Assodato quanto precede, l’adeguatezza della motivazione in punto di gravita’ indiziaria anche sul tema da ultimo affrontato deve essere ritenuta ribadendo il rilievo di carattere generale secondo cui, in tema di misure cautelari personali, il giudizio di legittimita’ relativo alla verifica di sussistenza o meno dei gravi indizi di colpevolezza (ex articolo 273 c.p.p.), oltre che delle esigenze cautelari (ex articolo 274 c.p.p.), deve riscontrare, nei limiti della devoluzione, la violazione di specifiche norme di legge o la mancanza o manifesta illogicita’ della motivazione, risultante dal testo del provvedimento impugnato: in particolare, il controllo di legittimita’ non puo’ intervenire nella ricostruzione dei fatti, ne’ sostituire l’apprezzamento del giudice di merito circa l’attendibilita’ delle fonti e la rilevanza dei dati probatori.

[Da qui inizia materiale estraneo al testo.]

(* ===== verification/DriverFacts.v ===== *)
(** * What a driver preserves of its streams (src/src/flow_driver.rs)

    [inv n h x]: at most [n] flows have stream state, every reassembler
    satisfies the chosen property ([SideInv]) for the cells [h] its consumer
    was given, and the pool is exactly the sum of the contributions.  One
    lemma per operation; [session_inv] is the session. *)

From stdpp Require Import gmap.
From S2P Require Import Prelude Time Flow Config Cells Chunks Packet Event Lru Tracker Dedup Track Reassembler Factory StreamState StreamFacts FlowDriver DriverSession.
Open Scope Z_scope.
Import FlowDriver.

(** ** The sum of the contributions *)
Section total.
Context {K R : Type} `{Countable K}.
Implicit Types (m : gmap K (StreamFlow.t R)).
Definition add_held (_ : K) (f : StreamFlow.t R) (acc : Z) : Z := held f + acc.
Definition total m : Z := map_fold add_held 0 m.

Lemma total_empty : total ∅ = 0.
Proof. apply map_fold_empty. Qed.
Lemma total_insert_new k f m : m !! k = None -> total (<[k := f]> m) = held f + total m.
Proof. intros E. unfold total. rewrite (map_fold_insert_L (M:=gmap K)); [done| |done]. unfold add_held. intros. lia. Qed.
Lemma total_delete k f m : m !! k = Some f -> total m = held f + total (delete k m).
Proof. intros E. unfold total. rewrite (map_fold_delete_L (M:=gmap K) _ _ k f); [done| |done]. unfold add_held. intros. lia. Qed.
Lemma total_insert k f f' m : m !! k = Some f -> total (<[k := f']> m) = total m - held f + held f'.
Proof.
  intros E. rewrite (total_delete k f m E), <- (insert_delete_eq m k f').
  rewrite total_insert_new by apply lookup_delete_eq. lia.
Qed.
Lemma total_bound M m : 0 <= M -> (forall k f, m !! k = Some f -> 0 <= held f <= M) ->
  0 <= total m <= M * Z.of_nat (size m).
Proof.
  intros HM. induction m as [|k f m Hk IH] using map_ind; intros Hm; [rewrite total_empty, map_size_empty; lia|].
  rewrite total_insert_new, map_size_insert_None by done.
  specialize (Hm k f) as Hf. rewrite lookup_insert_eq in Hf. specialize (Hf eq_refl).
  assert (0 <= total m <= M * Z.of_nat (size m)); [|lia].
  apply IH. intros k' f' E'. apply (Hm k'). rewrite lookup_insert_ne; [done|]. by intros ->; rewrite Hk in E'.
Qed.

Di conseguenza, non possono ritenersi ammissibili le censure o le parti di esse che, pur formalmente investendo la motivazione, si risolvono in realta’ nella sollecitazione a compiere una diversa valutazione di circostanze esaminate dal giudice di merito: ove sia, dunque, denunciato il vizio di motivazione del provvedimento cautelare in ordine alla consistenza dei gravi indizi di colpevolezza, la Corte di legittimita’ deve controllare essenzialmente se il giudice di merito abbia dato adeguato conto delle ragioni che l’hanno convinto della sussistenza della gravita’ del quadro indiziario a carico dell’indagato e verificare la congruenza della motivazione riguardante lo scrutinio degli elementi indizianti rispetto ai canoni della logica e ai principi di diritto che devono governare l’apprezzamento delle risultanze probatorie (v. sull’argomento Sez. U, n. 11 del 22/03/2000, Audino, Rv. 215828; Sez. 1, n. 50466 del 15/06/2017, Matar, n. m.; Sez. 4, n. 26992 del 29/05/2013, Tiana, Rv. 255460).

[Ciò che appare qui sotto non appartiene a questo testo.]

Lemma returned_advances T x evs l h a b : closed (driver_of T) evs x -> advances T (returned T x evs l h) a b.
Proof.
  intros [G1 G2 G3]. split_and!; [done| |].
  - intros _ Hs. specialize (G2 _ Hs). unfold swept. cbn. rewrite ended_keys_app.
    eapply covers_more; [|exact G2]. intros k. rewrite !elem_of_app. tauto.
  - intros _ (Hu & L & EL & Hd). destruct (G3 L Hu Hd) as (Hu' & L' & EL' & Hd'). split; [done|].
    exists L'.
    change (reported (returned T x evs l h)) with (reported T ++ evs). by rewrite own_app, ledger_app, EL.
Qed.
Lemma quiet_advances T x (a b : bool) : tracker_ok x ->
  (a = true -> forall ks, covers (driver_of T) ks -> covers x ks) ->
  (forall L, b = true -> unfiltered (tracker (driver_of T)) -> describes L (tracker (driver_of T)) ->
   unfiltered (tracker x) /\ describes L (tracker x)) -> advances T (quiet T x) a b.
Proof.
  intros Hx Ha Hb. split_and!; [done| |].
  - intros Ea Hs. unfold swept. cbn. rewrite app_nil_r. by apply Ha.
  - intros Eb (Hu & L & EL & Hd). destruct (Hb L Eb Hu Hd) as [Hu' Hd']. unfold accounted, quiet.
    cbn [driver_of returned reported]. rewrite app_nil_r. split; [done|]. by exists L.
Qed.
Lemma resume_owned x : tracker_ok x -> owned (tracker x) [] (tracker (resume_events x)).
Proof. intros [Hi Ho]. apply owned_setting; try done. by intros [_ Hu]. Qed.
Lemma timeouts_owned f x : tracker_ok x -> owned (tracker x) [] (tracker (with_idle_timeout_fn f x)).
Proof. intros [Hi Ho]. by apply owned_setting. Qed.
Lemma discard_tracker k side x : tracker (discard_side k side x) = tracker x.
Proof. unfold discard_side. by destruct (match StreamFlow.side side _ with SideSlot.Done _ _ _ => _ | _ => _ end). Qed.

Lemma step_events c T : tracker_ok (driver_of T) ->
  exists T', step extract init hash_frame order c T = Some T' /\ advances T T' (tame (driver_of T) c) (open (driver_of T) c).
Proof.
  intros Hx. assert (forall x' (a b : bool), closed (driver_of T) [] x' -> advances T (quiet T x') a b) as Hq
    by (intros; by apply returned_advances).
  assert (forall x', tame_stage (driver_of T) x' -> closed (driver_of T) [] x') as Hs by (intros; by apply closed_stage).
  destruct c; cbn [step].
  - destruct (track_pending_closed view want _ Hx) as (x' & out & -> & Hc).
    eexists. split; [done|]. case_match; by apply returned_advances.
  - pose proof (sweep_pending_closed now _ Hx) as Hc. destruct (sweep_pending order now _).
    eexists. split; [done|]. by apply returned_advances.
  - pose proof (sweep_pending_drain_closed now _ Hx) as Hc. destruct (sweep_pending_drain order now _) as [[x' evs] out].
    eexists. split; [done|]. by apply returned_advances.
  - pose proof (force_close_pending_closed k now _ Hx) as Hc. destruct (force_close_pending k now _).
    eexists. split; [done|]. by apply returned_advances.
  - pose proof (finish_closed _ Hx) as Hc. destruct (finish _).
    eexists. split; [done|]. by apply returned_advances.
  - eexists. split; [done|]. pose proof (finalize_tame (pending T) (driver_of T)) as Ht. pose proof Ht as [Et _].
    split_and!; cbn.
    + unfold tracker_ok. by rewrite Et.
    + intros _ Hsw. unfold swept. cbn. apply finalize_covers. by rewrite app_nil_r.
    + intros _ (Hu & L & EL & Hd). split; cbn; rewrite Et; [done|]. by exists L.
  - pose proof (drain_stream_tame k side StreamChunks.new (driver_of T)) as Ht.
    destruct (drain_stream k side _ _) as [[x' out] b]. eexists. split; [done|].
    by apply returned_advances, Hs.
  - eexists. split; [done|]. pose proof (discard_tracker k side (driver_of T)) as Et.
    apply quiet_advances; [unfold tracker_ok; by rewrite Et|by intros; apply discard_covers|by rewrite Et].
  - eexists. split; [done|]. apply quiet_advances; [by apply set_config_ok|by intros; apply set_config_covers|]. intros L. by apply set_config_open.
  - eexists. split; [done|]. apply quiet_advances; [|by intros _ ks|done].
    destruct Hx as [Hi Ho]. split; [|done]. by destruct Hi.
  - eexists. split; [done|]. apply Hq, setting_closed; [done|by apply resume_owned|done].
  - eexists. split; [done|]. by apply Hq, Hs.
  - eexists. split; [done|]. by apply Hq, Hs.
  - eexists. split; [done|]. by apply Hq, Hs.
  - eexists. split; [done|]. by apply Hq, Hs.
  - eexists. split; [done|]. apply Hq, setting_closed; [done|by apply timeouts_owned|done].
Qed.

Pertanto – acquisita adeguata contezza della sufficienza e coerenza della motivazione resa rispetto ai punti devoluti con i motivi – le critiche svolte dal ricorrente sui corrispondenti argomenti, nella parte in cui si estendono fino a proporre una valutazione di merito di segno diverso da quella, congrua e lineare, adottata dai giudici del riesame, non possono essere ammissibilmente delibate, in quanto sollecitano la reinterpretazione del fatto, non consentita in questa 5. In definitiva, il ricorso, nel suo complesso, va rigettato.

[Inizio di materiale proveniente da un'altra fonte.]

(* ===== verification/EngineProps.v ===== *)
(** * The engine keeps no state of a flow that is gone
      (src/src/session/engine.rs)

    [DispatchLaws] is what the engine relies on: a dispatch keeps state only
    of flows it was handed something of, and gives it up when the flow ends
    or is dropped.  Both cores meet it. *)

From stdpp Require Import gmap.
From S2P Require Import Prelude Time Flow Config Chunks Packet Event Lru Tracker TrackerFacts Dedup Track Reassembler Factory StreamState FlowDriver DriverSession DriverEvents Parser SessionCore DatagramCore SessionEngine SessionDriver.
Open Scope Z_scope.

Class DispatchLaws (K D O : Type) `{!Dispatch K D O} := {
  has : D -> K -> Prop;
  law_on_stream cx ports s d k : has (on_stream cx ports s d).1 k -> has d k \/ k = Ctx.key cx;
  law_on_datagram cx ports payload d k : has (on_datagram cx ports payload d).1 k -> has d k \/ k = Ctx.key cx;
  law_on_flow_end k reason stats finals ports emit d k' :
    has (on_flow_end k reason stats finals ports emit d).1 k' -> has d k' /\ k' <> k;
  law_tick now stamp orientation_of emit d k : has (dispatch_tick now stamp orientation_of emit d).1 k -> has d k;
  law_retain alive d k : has (retain alive d) k -> has d k /\ alive k = true;
  law_lifecycle ev tcp d k : has (lifecycle ev tcp d).1 k -> has d k }.

Section engine.
Context {K C F R D O : Type} `{Countable K} `{!Lru K (FlowEntry.t unit) C, !LruLaws K (FlowEntry.t unit) C}.
Context `{Reassembler R} `{Diagnostics R} `{!ReassemblerFactory K F R} `{!Dispatch K D O, !DispatchLaws K D O} `{FrameParser}.
Notation driver := (FlowDriver.t K C F R).
Notation events := (list (FlowEvent K)).
Implicit Types (x : driver) (d : D) (evs : events).
Import FlowDriver Engine.
#[local] Existing Instance FlowDriver.eta.
Notation live x := ((iter (FlowTracker.flows (tracker x))).*1).
Notation known x k := (is_Some (streams x !! k)).

(** The dispatch's state is about tracked flows, flows in [ks], or [excused]
    ones. *)
Variable excused : K -> Prop.
Definition owns x d (ks : list K) : Prop := forall k, has d k -> k ∈ live x \/ k ∈ ks \/ excused k.
(** Stream state of other flows stays. *)
Definition stays_but (ks : list K) x x' : Prop :=
  tame_stage x x' /\ forall k, k ∉ ks -> known x k -> known x' k.

Lemma stays_refl ks x : stays_but ks x x.
Proof. done. Qed.
Lemma stays_trans ks x x1 x2 : stays_but ks x x1 -> stays_but ks x1 x2 -> stays_but ks x x2.
Proof. intros [T1 S1] [T2 S2]. split; [by eapply tame_trans|auto]. Qed.
Lemma insert_stays ks k f x x' : tracker x' = tracker x -> streams x' = <[k := f]> (streams x) -> known x k -> stays_but ks x x'.
Proof.
  intros Et Es Hk. split; [split; [done|]|]; intros k'; rewrite Es; [by apply insert_known|].
  intros _ Hk'. destruct (decide (k = k')) as [->|]; [by rewrite lookup_insert_eq|by rewrite lookup_insert_ne].
Qed.
Lemma close_flow_stays ks k stats x : stays_but ks x (close_flow k stats x).1.1.
Proof.
  unfold close_flow. destruct (streams x !! k) as [f|] eqn:E; [|done].
  destruct (fold_left _ SIDES _) as [[f' st] out]. by eapply (insert_stays _ k); [..|rewrite E].
Qed.
Lemma drain_stream_stays ks k side out x : stays_but ks x (drain_stream k side out x).1.1.
Proof.
  unfold drain_stream. destruct (streams x !! k) as [f|] eqn:E; [|done].
  destruct (StreamFlow.side side f) as [|l|st sp rep]; [done| |].
  - destruct (drain_into (Live.r l) out) as [r o]. destruct (resync _ _) as [g l'].
    by eapply (insert_stays _ k); [..|rewrite E].
  - destruct rep; [done|]. by eapply (insert_stays _ k); [..|rewrite E].
Qed.
Lemma drained_known k side out x : (drain_stream k side out x).2 = true -> known x k.
Proof. unfold drain_stream. by destruct (streams x !! k). Qed.
Lemma discard_side_stays ks k side x : known x k -> stays_but ks x (discard_side k side x).
Proof.
  intros Hk. unfold discard_side. destruct (match StreamFlow.side side _ with SideSlot.Done _ _ _ => _ | _ => _ end) as [slot back].
  by eapply (insert_stays _ k).
Qed.
Lemma discard_done_stays ks k done x : known x k -> stays_but ks x (discard_done k done x).
Proof.
  intros Hk. destruct done as [[] []]; cbn; [|by apply discard_side_stays..|done].
  unfold discard_stream. cbn. eapply stays_trans; [by apply (discard_side_stays ks k Initiator)|]. apply discard_side_stays.
  unfold discard_side. destruct (match StreamFlow.side Initiator _ with SideSlot.Done _ _ _ => _ | _ => _ end) as [slot back].
  cbn. by rewrite lookup_insert_eq.
Qed.

Lemma show_has shown evs : forall d k, has (show (O := O) shown evs d).1 k -> has d k.
Proof.
  induction evs as [|a evs IH]; intros d k; cbn; [done|].
  assert (forall k, has (if shown a then lifecycle a None d else (d, [])).1 k -> has d k) as G.
  { intros k'. case_if; [apply law_lifecycle|done]. }
  destruct (if shown a then lifecycle a None d else (d, [])) as [d1 o1]. specialize (IH d1 k).
  destruct (show shown evs d1) as [d2 o2]. cbn in *. auto.
Qed.

(** *** Ended flows *)
Lemma stays_covers ks ks' x x' : stays_but ks x x' -> covers x ks' -> covers x' ks'.
Proof. intros [T _]. by apply covers_stage. Qed.
Lemma stays_owns ks ks' x x' d : stays_but ks x x' -> owns x d ks' -> owns x' d ks'.
Proof. intros [[E _] _] Ho k Hk. rewrite E. by apply Ho. Qed.
Lemma drop_flow_stays k x : stays_but [k] x (drop_flow k x).
Proof.
  split; [apply drop_flow_tame|]. intros k' N Hk. unfold drop_flow. destruct (streams x !! k); [|done]. cbn.
  rewrite lookup_delete_ne; [done|]. intros <-. apply N. by left.
Qed.
Lemma end_flow_spec k reason stats visible gate x d ks :
  covers x (k :: ks) -> owns x d (k :: ks) ->
  let '(x', d', _, _) := end_flow (O := O) k reason stats visible gate x d in
  stays_but [k] x x' /\ covers x' ks /\ owns x' d' ks.
Proof.
  intros Hc Ho. unfold end_flow. pose proof (close_flow_stays [k] k stats x) as S1.
  destruct (close_flow k stats x) as [[x1 stats1] an]. cbn [fst] in S1.
  pose proof (show_has (fun a => emits a x1) an d) as G1. destruct (show (fun a => emits a x1) an d) as [d1 o1]. cbn [fst] in G1.
  pose proof (drain_stream_stays [k] k Initiator StreamChunks.new x1) as S2.
  destruct (drain_stream k Initiator StreamChunks.new x1) as [[x2 init] b2]. cbn [fst] in S2.
  pose proof (drain_stream_stays [k] k Responder StreamChunks.new x2) as S3.
  destruct (drain_stream k Responder StreamChunks.new x2) as [[x3 resp] b3]. cbn [fst] in S3.
  assert (S : stays_but [k] x x3) by (eapply stays_trans; [|done]; by eapply stays_trans).
  pose proof (law_on_flow_end k reason stats1 (Sides.mk init resp) (stream_ports k x3) (gate <| Emit.flow_end_closes := visible |>) d1) as G2.
  destruct (on_flow_end _ _ _ _ _ _ d1) as [d2 o2]. cbn [fst] in G2.
  split_and!.
  - eapply stays_trans; [done|apply drop_flow_stays].
  - apply drop_covers. by eapply stays_covers.
  - intros k' [Hk' N]%G2. apply G1 in Hk'. destruct (drop_flow_tame k x3) as [E _]. destruct S as [[E3 _] _].
    unfold finalize_flow. rewrite E, E3. destruct (Ho k' Hk') as [?|[[?|?]%elem_of_cons|?]]; [by left|done|by right; left|by right; right].
Qed.
Lemma forward_spec ev tcp gate x d ks :
  covers x (ended_keys [ev] ++ ks) -> owns x d (ended_keys [ev] ++ ks) ->
  let '(x', d', _, _) := forward (O := O) ev tcp gate x d in
  stays_but (ended_keys [ev]) x x' /\ covers x' ks /\ owns x' d' ks.
Proof.
  intros Hc Ho. unfold forward. cbv zeta.
  assert (let '(_, x', d', _) := match ev with
    | Ended k reason stats history l4 =>
        let '(x, d, stats, out) := end_flow k reason stats (emits ev x) gate x d in (Ended k reason stats history l4, x, d, out)
    | _ => (ev, x, d, @nil O)
    end in stays_but (ended_keys [ev]) x x' /\ covers x' ks /\ owns x' d' ks) as G.
  { destruct ev; try by split_and!. cbn [ended_keys app] in *. pose proof (end_flow_spec key reason stats (emits (Ended key reason stats history l4) x) gate x d ks Hc Ho) as G.
    by destruct (end_flow key reason stats _ gate x d) as [[[x' d'] st] o]. }
  destruct (match ev with Ended _ _ _ _ _ => _ | _ => _ end) as [[[ev' x'] d'] o1].
  destruct (negb _); [done|]. destruct (match ev' with Packet _ _ _ _ _ _ => _ | _ => _ end) as [tcp' tcp''].
  pose proof (law_lifecycle ev' tcp' d') as L. destruct (lifecycle ev' tcp' d') as [d2 o2]. cbn [fst] in L.
  destruct G as (G1 & G2 & G3). split_and!; [done|done|]. intros k Hk. by apply G3, L.
Qed.
Lemma forward_all_spec evs gate : forall x d ks,
  covers x (ended_keys evs ++ ks) -> owns x d (ended_keys evs ++ ks) ->
  let '(x', d', _) := forward_all (O := O) evs gate x d in tracker x' = tracker x /\ covers x' ks /\ owns x' d' ks.
Proof.
  induction evs as [|ev evs IH]; intros x d ks Hc Ho; [done|]. cbn [forward_all].
  change (ev :: evs) with ([ev] ++ evs) in Hc, Ho. rewrite ended_keys_app, <- app_assoc in Hc, Ho.
  pose proof (forward_spec ev None gate x d _ Hc Ho) as G. destruct (forward ev None gate x d) as [[[x1 d1] t1] o1].
  destruct G as ([[E1 _] _] & G1 & G2). specialize (IH x1 d1 ks G1 G2). destruct (forward_all evs gate x1 d1) as [[x2 d2] o2].
  destruct IH as (E2 & ? & ?). split_and!; [congruence|done..].
Qed.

A tale statuizione consegue, ai sensi dell’articolo 616 c.p.p., la condanna del ricorrente al pagamento delle spese del procedimento.
Non comportando la presente decisione la rimessione in liberta’ del ricorrente, segue altresi’ la disposizione di trasmissione, a cura della Cancelleria, di copia del provvedimento al direttore dell’istituto penitenziario di riferimento, ai sensi dell’articolo 94 disp. att. c.p.p., comma 1 ter.
P.Q.M.
Rigetta il ricorso e condanna il ricorrente al pagamento delle spese processuali.
Dispone trasmettersi, a cura della Cancelleria, copia del provvedimento al Direttore dell’Istituto penitenziario, ai sensi dell’articolo 94 disp. att. c.p.p., comma 1 ter.